**Exercise brief**
The word "kern" marks the lines to keep; find each one in the data and copy it.

[Data shown]

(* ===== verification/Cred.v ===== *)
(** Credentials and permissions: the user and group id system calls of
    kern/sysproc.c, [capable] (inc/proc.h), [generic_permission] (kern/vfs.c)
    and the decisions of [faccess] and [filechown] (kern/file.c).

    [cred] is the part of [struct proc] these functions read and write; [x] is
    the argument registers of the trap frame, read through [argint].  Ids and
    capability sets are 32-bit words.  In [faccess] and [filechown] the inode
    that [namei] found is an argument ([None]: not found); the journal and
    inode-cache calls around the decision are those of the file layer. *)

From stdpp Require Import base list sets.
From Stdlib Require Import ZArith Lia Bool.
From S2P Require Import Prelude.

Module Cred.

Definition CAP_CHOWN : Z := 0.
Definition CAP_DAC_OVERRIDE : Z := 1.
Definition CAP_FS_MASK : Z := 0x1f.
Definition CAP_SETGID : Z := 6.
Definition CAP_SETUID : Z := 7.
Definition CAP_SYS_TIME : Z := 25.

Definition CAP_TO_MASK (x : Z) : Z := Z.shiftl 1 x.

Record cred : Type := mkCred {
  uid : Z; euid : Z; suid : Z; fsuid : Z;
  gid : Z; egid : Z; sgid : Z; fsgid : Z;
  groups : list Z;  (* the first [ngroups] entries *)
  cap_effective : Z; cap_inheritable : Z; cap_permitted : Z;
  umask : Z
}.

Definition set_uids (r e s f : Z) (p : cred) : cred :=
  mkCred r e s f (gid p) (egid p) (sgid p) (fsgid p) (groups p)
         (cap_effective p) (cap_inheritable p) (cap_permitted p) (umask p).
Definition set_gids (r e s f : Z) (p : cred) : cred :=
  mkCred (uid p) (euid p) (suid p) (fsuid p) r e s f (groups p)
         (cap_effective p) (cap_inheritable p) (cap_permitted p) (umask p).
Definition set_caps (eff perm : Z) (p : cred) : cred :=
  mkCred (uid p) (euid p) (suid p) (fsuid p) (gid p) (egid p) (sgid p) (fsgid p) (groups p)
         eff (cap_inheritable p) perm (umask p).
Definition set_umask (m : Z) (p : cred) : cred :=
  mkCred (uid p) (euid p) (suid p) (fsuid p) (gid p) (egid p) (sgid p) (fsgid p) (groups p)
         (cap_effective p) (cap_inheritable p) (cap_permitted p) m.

[/Data shown]

**Response to this task**
    kern/sysproc.c, [capable] (inc/proc.h), [generic_permission] (kern/vfs.c)
    and the decisions of [faccess] and [filechown] (kern/file.c).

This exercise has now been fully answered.